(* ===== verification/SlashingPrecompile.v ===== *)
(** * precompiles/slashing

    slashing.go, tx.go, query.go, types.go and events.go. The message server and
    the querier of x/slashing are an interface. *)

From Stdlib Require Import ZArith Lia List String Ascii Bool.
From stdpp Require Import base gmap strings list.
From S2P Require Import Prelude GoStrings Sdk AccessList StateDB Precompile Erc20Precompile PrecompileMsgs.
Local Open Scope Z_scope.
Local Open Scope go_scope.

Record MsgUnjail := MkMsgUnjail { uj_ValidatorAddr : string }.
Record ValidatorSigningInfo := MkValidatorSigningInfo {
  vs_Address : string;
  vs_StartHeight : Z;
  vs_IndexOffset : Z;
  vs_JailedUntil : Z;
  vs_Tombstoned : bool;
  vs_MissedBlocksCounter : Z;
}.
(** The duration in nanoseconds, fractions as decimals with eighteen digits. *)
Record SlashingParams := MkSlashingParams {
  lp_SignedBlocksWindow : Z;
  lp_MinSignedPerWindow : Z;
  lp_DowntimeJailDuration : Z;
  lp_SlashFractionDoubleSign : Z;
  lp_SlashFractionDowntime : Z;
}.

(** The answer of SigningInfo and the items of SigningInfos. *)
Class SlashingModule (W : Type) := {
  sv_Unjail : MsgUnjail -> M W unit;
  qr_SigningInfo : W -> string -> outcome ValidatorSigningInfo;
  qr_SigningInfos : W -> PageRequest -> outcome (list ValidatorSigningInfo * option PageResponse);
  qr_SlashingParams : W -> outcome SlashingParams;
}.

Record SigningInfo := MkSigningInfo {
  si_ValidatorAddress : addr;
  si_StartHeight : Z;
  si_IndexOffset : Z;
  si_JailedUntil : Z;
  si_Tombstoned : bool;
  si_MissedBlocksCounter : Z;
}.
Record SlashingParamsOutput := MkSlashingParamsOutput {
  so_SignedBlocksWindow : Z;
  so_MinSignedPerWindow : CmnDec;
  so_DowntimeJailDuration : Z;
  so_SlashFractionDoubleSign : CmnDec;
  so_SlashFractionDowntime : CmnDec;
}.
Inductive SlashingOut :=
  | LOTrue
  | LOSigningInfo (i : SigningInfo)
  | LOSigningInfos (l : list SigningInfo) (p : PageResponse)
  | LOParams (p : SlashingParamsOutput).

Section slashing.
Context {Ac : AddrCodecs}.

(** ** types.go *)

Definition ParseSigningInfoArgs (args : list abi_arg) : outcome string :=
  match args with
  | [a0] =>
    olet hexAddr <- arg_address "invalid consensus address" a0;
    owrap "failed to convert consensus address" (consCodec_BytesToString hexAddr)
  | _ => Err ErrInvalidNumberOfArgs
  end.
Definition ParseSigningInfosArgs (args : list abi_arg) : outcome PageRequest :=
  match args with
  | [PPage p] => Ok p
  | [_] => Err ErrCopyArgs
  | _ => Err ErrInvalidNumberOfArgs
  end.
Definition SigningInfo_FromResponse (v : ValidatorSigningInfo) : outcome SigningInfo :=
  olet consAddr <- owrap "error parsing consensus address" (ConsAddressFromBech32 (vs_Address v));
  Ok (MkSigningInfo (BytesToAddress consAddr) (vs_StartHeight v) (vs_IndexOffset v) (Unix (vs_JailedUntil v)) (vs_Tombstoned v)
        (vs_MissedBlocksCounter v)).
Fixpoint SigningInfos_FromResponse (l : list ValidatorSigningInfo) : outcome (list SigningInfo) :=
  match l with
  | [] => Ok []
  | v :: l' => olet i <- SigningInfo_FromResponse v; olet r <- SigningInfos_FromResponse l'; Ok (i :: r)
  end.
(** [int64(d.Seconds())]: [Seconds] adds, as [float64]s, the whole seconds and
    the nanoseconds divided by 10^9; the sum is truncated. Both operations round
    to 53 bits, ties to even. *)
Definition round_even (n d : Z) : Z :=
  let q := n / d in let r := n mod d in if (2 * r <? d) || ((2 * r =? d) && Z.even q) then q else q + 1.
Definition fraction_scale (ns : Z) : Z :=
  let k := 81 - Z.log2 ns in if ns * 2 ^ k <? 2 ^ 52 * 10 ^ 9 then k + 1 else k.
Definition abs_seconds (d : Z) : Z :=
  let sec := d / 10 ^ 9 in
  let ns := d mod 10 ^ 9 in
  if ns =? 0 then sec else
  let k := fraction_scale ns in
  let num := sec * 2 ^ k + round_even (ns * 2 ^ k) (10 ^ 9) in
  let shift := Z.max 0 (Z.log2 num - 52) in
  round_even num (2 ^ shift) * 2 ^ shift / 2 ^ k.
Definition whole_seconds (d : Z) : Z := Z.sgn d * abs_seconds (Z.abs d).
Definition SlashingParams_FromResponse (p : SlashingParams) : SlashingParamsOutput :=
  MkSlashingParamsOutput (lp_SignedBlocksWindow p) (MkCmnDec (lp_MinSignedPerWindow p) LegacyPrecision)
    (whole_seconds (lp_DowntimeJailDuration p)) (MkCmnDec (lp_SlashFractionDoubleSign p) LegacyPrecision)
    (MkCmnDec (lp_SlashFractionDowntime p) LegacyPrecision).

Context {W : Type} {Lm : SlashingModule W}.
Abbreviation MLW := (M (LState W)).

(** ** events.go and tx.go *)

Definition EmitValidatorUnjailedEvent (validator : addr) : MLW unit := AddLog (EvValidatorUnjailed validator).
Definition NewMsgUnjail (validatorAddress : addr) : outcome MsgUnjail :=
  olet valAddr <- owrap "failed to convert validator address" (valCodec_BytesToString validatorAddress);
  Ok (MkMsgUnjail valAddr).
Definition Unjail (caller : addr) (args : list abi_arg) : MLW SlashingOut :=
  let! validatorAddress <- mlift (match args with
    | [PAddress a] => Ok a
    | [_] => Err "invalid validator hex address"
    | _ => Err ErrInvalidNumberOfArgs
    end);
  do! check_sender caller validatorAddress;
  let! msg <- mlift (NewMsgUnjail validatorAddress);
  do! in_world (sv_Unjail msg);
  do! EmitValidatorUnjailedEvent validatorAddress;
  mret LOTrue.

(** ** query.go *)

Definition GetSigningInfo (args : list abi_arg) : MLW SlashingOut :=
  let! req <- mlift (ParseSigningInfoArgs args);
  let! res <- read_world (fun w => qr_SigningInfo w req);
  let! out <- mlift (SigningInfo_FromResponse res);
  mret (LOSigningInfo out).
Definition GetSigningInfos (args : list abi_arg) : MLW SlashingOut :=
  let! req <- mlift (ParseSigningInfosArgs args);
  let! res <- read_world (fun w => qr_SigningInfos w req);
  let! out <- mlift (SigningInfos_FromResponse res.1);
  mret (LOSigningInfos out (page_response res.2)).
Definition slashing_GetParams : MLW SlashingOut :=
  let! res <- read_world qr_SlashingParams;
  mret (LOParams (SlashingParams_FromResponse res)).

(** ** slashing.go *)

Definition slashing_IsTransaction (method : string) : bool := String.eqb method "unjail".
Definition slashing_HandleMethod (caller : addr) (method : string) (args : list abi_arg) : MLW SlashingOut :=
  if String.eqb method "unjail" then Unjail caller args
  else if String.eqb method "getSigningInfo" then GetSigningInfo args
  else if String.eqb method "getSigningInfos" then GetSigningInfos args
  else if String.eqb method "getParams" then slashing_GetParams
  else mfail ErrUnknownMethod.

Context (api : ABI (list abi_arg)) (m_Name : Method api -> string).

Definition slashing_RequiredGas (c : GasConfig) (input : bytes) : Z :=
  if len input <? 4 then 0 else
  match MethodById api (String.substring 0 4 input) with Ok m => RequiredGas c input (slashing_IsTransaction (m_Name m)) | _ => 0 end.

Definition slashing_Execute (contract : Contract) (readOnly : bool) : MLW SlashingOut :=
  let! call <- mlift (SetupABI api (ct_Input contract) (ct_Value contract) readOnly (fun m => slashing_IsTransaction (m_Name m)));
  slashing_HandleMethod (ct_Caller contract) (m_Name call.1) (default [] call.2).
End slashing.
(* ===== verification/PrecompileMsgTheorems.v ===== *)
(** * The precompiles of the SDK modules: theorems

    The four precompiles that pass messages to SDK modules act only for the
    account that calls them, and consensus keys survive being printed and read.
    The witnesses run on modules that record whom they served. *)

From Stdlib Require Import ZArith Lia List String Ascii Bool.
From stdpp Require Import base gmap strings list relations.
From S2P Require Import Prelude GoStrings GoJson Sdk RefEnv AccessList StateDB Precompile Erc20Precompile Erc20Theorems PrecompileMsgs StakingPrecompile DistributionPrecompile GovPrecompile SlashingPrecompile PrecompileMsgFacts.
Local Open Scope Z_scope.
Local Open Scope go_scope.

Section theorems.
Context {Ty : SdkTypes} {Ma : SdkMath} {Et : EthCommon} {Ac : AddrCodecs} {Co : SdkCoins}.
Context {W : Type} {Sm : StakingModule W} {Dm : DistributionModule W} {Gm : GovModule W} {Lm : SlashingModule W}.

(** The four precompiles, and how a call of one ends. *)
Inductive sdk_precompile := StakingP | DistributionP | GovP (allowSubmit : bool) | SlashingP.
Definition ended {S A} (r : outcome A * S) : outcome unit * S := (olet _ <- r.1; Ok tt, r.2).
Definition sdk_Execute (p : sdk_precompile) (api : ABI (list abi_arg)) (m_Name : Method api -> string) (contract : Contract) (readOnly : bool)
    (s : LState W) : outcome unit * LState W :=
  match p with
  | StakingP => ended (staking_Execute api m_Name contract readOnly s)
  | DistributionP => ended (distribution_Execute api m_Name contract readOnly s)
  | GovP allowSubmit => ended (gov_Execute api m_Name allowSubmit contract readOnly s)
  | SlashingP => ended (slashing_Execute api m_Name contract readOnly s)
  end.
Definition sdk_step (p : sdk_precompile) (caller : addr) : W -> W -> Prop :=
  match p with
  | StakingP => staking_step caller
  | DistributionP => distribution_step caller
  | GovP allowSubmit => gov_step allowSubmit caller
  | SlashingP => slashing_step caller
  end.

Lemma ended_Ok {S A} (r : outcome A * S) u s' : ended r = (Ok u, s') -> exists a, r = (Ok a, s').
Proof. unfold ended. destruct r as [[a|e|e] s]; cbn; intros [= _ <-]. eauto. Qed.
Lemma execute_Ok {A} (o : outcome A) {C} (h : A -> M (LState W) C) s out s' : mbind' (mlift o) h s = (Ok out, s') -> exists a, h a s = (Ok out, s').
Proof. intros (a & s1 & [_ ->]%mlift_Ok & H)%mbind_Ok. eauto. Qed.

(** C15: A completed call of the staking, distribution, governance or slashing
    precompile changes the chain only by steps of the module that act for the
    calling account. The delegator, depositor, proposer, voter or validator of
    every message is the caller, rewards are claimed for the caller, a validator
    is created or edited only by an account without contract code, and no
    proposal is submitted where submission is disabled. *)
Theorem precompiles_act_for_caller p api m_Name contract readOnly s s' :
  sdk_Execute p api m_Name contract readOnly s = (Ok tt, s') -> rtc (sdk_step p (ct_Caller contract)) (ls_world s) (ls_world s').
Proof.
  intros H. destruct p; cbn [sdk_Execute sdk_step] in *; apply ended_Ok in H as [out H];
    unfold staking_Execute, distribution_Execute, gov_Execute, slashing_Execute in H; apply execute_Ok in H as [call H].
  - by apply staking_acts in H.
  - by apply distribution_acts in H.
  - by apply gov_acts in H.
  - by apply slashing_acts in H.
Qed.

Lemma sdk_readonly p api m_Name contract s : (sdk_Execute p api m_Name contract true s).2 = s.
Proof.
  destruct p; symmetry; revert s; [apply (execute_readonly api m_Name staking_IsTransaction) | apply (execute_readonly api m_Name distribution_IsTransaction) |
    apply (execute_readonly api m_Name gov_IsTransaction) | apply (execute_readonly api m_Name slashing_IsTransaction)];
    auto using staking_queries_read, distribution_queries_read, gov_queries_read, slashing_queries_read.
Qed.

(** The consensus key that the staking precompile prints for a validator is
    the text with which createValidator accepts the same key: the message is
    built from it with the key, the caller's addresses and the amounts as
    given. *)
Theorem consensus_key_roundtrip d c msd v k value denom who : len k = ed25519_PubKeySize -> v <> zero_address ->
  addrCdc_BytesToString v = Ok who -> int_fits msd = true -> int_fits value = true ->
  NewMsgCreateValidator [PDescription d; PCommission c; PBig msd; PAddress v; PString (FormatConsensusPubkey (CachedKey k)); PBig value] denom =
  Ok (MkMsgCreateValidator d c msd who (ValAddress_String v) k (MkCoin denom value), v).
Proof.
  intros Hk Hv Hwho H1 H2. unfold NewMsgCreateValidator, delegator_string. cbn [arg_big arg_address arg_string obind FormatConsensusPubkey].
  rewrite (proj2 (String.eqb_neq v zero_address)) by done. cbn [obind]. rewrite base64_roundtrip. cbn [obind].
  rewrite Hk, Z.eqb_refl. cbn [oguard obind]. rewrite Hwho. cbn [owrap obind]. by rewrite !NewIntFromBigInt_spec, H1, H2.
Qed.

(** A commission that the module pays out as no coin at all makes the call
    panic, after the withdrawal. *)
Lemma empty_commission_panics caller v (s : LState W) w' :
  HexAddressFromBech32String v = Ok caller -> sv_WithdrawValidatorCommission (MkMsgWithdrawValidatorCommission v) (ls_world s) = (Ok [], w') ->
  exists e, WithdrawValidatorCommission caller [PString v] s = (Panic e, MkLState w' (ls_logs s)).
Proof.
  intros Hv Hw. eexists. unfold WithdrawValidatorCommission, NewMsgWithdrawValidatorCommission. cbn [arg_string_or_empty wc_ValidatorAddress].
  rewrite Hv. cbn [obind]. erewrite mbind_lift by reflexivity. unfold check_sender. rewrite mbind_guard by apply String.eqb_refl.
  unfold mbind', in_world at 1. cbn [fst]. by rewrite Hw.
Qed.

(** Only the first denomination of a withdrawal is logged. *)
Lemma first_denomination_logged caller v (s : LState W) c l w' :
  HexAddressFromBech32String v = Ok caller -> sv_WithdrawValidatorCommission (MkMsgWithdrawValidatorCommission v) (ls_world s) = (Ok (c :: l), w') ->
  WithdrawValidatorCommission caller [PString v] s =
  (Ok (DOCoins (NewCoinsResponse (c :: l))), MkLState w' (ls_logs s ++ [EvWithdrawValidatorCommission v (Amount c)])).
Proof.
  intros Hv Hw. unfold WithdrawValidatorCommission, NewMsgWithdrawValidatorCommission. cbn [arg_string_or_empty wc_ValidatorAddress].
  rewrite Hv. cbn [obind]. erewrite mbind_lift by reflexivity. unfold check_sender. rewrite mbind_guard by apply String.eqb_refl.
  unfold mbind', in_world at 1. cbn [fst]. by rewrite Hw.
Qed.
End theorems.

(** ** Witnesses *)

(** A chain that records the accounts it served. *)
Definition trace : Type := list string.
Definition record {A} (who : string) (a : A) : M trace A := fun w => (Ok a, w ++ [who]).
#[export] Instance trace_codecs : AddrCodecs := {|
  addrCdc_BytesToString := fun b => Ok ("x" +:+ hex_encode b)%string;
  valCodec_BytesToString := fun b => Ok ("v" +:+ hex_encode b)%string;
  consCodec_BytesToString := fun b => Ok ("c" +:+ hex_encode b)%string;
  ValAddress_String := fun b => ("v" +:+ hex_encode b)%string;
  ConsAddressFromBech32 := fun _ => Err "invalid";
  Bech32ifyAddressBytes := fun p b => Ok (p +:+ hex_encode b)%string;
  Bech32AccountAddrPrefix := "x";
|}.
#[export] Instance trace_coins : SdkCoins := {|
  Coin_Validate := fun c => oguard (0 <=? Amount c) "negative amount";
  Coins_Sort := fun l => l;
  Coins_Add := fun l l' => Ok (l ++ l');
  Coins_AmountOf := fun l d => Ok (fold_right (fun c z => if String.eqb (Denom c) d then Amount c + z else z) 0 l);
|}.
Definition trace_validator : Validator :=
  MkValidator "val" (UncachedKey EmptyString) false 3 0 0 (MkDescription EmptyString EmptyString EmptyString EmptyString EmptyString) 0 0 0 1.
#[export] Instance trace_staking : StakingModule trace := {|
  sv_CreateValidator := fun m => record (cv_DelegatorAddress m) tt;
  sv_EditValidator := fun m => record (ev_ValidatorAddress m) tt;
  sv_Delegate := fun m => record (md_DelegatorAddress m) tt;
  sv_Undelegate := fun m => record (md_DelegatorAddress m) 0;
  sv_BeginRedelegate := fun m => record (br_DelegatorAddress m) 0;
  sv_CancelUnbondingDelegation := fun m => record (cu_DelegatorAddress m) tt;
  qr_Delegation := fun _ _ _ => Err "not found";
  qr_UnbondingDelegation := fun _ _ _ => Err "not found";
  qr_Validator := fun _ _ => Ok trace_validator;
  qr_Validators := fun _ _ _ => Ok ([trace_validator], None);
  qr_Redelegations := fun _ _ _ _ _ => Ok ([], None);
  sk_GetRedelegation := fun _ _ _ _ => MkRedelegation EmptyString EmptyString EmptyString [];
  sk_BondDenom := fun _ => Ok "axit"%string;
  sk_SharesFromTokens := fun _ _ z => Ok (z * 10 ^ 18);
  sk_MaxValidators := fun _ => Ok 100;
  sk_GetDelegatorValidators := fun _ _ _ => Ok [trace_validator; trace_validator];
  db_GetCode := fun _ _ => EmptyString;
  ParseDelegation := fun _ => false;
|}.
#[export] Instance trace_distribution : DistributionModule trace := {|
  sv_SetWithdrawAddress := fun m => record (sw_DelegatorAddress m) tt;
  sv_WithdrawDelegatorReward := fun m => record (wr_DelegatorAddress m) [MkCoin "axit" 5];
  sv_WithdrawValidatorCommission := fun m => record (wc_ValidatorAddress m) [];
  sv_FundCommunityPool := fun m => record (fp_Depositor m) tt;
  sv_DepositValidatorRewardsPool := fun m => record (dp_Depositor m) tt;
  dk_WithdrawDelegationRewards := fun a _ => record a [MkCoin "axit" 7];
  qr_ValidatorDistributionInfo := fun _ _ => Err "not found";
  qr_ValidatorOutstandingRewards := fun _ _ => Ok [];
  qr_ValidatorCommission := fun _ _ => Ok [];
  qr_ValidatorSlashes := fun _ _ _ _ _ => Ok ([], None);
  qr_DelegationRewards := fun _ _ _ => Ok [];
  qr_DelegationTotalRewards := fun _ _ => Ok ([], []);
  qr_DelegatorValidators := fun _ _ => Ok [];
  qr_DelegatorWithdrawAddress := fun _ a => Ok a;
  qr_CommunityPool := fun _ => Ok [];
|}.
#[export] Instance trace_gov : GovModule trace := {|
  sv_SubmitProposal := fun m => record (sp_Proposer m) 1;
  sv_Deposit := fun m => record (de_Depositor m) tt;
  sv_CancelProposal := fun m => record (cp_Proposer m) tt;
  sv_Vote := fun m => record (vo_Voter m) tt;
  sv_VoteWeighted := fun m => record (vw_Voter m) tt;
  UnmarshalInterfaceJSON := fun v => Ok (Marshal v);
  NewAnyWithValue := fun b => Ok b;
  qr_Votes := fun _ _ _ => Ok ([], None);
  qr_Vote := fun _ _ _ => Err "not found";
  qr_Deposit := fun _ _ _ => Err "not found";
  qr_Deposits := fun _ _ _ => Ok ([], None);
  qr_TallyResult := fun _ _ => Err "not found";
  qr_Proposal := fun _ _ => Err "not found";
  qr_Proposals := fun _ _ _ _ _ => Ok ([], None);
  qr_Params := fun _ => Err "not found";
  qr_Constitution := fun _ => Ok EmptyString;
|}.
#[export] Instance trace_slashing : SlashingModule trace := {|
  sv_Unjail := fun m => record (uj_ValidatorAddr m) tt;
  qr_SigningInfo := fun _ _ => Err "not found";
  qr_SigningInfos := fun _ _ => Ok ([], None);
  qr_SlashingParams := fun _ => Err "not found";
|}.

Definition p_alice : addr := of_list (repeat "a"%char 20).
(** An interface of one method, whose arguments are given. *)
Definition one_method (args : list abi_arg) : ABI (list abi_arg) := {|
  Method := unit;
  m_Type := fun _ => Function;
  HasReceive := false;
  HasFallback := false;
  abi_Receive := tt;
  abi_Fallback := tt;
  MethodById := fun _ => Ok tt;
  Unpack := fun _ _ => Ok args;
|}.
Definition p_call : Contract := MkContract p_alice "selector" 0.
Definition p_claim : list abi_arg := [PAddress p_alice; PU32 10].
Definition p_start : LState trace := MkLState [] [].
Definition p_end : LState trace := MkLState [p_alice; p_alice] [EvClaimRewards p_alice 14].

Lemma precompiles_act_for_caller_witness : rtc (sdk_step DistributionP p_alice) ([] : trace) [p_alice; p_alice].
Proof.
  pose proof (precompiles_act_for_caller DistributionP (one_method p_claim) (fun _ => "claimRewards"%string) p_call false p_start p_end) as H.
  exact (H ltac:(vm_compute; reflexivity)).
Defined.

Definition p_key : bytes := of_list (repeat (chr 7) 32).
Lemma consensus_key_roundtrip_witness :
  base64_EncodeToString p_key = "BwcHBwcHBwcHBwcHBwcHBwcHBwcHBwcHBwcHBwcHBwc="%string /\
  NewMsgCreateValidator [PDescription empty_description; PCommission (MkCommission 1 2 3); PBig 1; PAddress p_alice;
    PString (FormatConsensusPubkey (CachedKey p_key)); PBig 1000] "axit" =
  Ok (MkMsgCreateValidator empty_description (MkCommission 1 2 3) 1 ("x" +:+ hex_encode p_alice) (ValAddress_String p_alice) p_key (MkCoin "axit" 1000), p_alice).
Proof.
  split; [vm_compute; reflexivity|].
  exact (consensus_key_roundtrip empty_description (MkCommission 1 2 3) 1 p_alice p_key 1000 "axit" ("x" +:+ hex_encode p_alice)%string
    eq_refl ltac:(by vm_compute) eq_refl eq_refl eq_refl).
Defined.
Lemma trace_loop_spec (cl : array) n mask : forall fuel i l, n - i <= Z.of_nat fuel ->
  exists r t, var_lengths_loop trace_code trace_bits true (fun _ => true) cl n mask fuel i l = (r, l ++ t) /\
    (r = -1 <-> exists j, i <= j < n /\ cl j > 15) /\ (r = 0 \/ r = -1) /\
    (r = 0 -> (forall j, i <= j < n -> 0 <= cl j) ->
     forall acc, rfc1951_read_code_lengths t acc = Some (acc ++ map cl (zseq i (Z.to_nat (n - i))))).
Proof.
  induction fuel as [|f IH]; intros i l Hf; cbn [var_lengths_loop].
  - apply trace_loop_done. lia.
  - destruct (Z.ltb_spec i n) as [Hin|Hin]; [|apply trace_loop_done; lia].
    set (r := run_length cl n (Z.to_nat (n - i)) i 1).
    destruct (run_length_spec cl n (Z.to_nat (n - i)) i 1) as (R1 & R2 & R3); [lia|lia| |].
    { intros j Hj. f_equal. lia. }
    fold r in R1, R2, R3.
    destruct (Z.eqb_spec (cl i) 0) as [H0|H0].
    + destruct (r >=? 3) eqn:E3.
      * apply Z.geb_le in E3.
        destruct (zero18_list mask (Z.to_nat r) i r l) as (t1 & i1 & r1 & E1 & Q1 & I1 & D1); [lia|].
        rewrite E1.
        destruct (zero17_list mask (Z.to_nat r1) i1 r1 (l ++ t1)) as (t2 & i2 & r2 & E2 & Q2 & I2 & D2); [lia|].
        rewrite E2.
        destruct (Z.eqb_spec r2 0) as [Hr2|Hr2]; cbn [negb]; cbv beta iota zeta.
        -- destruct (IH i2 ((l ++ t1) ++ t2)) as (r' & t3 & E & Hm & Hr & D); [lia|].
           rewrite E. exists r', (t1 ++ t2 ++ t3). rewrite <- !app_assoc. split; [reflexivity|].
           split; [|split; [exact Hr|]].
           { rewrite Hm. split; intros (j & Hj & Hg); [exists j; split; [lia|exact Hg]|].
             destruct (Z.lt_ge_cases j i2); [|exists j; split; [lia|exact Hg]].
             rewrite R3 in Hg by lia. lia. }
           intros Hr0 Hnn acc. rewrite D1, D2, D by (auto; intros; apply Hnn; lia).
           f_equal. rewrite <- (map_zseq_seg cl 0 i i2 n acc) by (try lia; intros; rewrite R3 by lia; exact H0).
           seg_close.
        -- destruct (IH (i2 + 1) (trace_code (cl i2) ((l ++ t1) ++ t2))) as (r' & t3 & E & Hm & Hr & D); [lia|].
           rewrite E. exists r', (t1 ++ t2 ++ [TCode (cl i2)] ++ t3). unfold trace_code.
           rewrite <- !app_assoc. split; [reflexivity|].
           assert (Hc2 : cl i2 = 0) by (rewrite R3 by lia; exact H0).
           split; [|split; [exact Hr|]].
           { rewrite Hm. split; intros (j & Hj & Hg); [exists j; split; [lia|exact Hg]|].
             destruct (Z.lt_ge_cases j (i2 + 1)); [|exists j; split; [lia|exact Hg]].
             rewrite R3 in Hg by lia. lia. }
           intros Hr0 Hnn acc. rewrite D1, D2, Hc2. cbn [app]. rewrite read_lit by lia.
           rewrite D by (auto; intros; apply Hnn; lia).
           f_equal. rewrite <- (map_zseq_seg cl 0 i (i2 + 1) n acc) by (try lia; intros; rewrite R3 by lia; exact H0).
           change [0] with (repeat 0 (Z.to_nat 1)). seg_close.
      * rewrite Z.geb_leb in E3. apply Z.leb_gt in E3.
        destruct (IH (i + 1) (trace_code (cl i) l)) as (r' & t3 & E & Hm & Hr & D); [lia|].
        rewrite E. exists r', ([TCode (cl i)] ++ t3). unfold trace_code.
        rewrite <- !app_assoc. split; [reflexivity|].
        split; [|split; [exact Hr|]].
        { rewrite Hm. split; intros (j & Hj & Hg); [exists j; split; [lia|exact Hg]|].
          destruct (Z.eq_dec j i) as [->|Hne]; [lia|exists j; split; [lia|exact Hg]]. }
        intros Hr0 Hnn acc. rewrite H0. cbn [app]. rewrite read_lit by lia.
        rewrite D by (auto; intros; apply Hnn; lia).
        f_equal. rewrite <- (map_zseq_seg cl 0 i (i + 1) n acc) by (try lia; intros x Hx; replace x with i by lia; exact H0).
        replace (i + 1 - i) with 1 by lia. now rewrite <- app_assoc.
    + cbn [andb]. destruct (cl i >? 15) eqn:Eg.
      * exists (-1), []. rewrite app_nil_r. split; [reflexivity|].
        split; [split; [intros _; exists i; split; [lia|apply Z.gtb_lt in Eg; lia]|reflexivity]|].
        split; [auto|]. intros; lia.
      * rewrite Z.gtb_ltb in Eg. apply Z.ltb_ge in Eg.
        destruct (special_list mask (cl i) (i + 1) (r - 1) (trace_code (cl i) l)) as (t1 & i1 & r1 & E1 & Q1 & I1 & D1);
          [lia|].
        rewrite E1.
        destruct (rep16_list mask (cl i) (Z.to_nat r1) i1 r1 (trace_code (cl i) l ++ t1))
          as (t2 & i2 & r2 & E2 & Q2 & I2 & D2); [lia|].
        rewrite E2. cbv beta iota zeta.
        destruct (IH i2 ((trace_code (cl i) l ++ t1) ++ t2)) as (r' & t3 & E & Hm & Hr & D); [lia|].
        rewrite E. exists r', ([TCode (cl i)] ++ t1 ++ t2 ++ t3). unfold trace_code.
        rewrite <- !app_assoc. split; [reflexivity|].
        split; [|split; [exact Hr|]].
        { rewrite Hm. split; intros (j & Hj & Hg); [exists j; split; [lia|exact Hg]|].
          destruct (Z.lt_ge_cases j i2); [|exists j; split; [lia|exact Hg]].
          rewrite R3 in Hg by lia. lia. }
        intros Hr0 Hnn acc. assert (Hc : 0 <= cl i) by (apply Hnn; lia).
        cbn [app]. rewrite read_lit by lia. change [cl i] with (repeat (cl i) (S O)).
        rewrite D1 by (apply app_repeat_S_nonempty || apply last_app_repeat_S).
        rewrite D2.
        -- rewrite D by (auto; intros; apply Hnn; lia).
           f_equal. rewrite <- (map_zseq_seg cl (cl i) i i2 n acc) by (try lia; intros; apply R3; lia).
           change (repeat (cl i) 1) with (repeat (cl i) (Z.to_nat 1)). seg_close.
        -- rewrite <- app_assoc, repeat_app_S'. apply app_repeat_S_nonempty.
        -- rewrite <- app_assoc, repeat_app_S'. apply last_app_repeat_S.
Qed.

__Problem to work on__. All lines above from the one holding "intros Hv Hw. unfold" to the one holding "Definition trace_validator : Validator", inclusive, are to be copied exactly; no other line is wanted.

__Your response__.
  intros Hv Hw. unfold WithdrawValidatorCommission, NewMsgWithdrawValidatorCommission. cbn [arg_string_or_empty wc_ValidatorAddress].
  rewrite Hv. cbn [obind]. erewrite mbind_lift by reflexivity. unfold check_sender. rewrite mbind_guard by apply String.eqb_refl.
  unfold mbind', in_world at 1. cbn [fst]. by rewrite Hw.
Qed.
End theorems.

(** ** Witnesses *)

(** A chain that records the accounts it served. *)
Definition trace : Type := list string.
Definition record {A} (who : string) (a : A) : M trace A := fun w => (Ok a, w ++ [who]).
#[export] Instance trace_codecs : AddrCodecs := {|
  addrCdc_BytesToString := fun b => Ok ("x" +:+ hex_encode b)%string;
  valCodec_BytesToString := fun b => Ok ("v" +:+ hex_encode b)%string;
  consCodec_BytesToString := fun b => Ok ("c" +:+ hex_encode b)%string;
  ValAddress_String := fun b => ("v" +:+ hex_encode b)%string;
  ConsAddressFromBech32 := fun _ => Err "invalid";
  Bech32ifyAddressBytes := fun p b => Ok (p +:+ hex_encode b)%string;
  Bech32AccountAddrPrefix := "x";
|}.
#[export] Instance trace_coins : SdkCoins := {|
  Coin_Validate := fun c => oguard (0 <=? Amount c) "negative amount";
  Coins_Sort := fun l => l;
  Coins_Add := fun l l' => Ok (l ++ l');
  Coins_AmountOf := fun l d => Ok (fold_right (fun c z => if String.eqb (Denom c) d then Amount c + z else z) 0 l);
|}.
Definition trace_validator : Validator :=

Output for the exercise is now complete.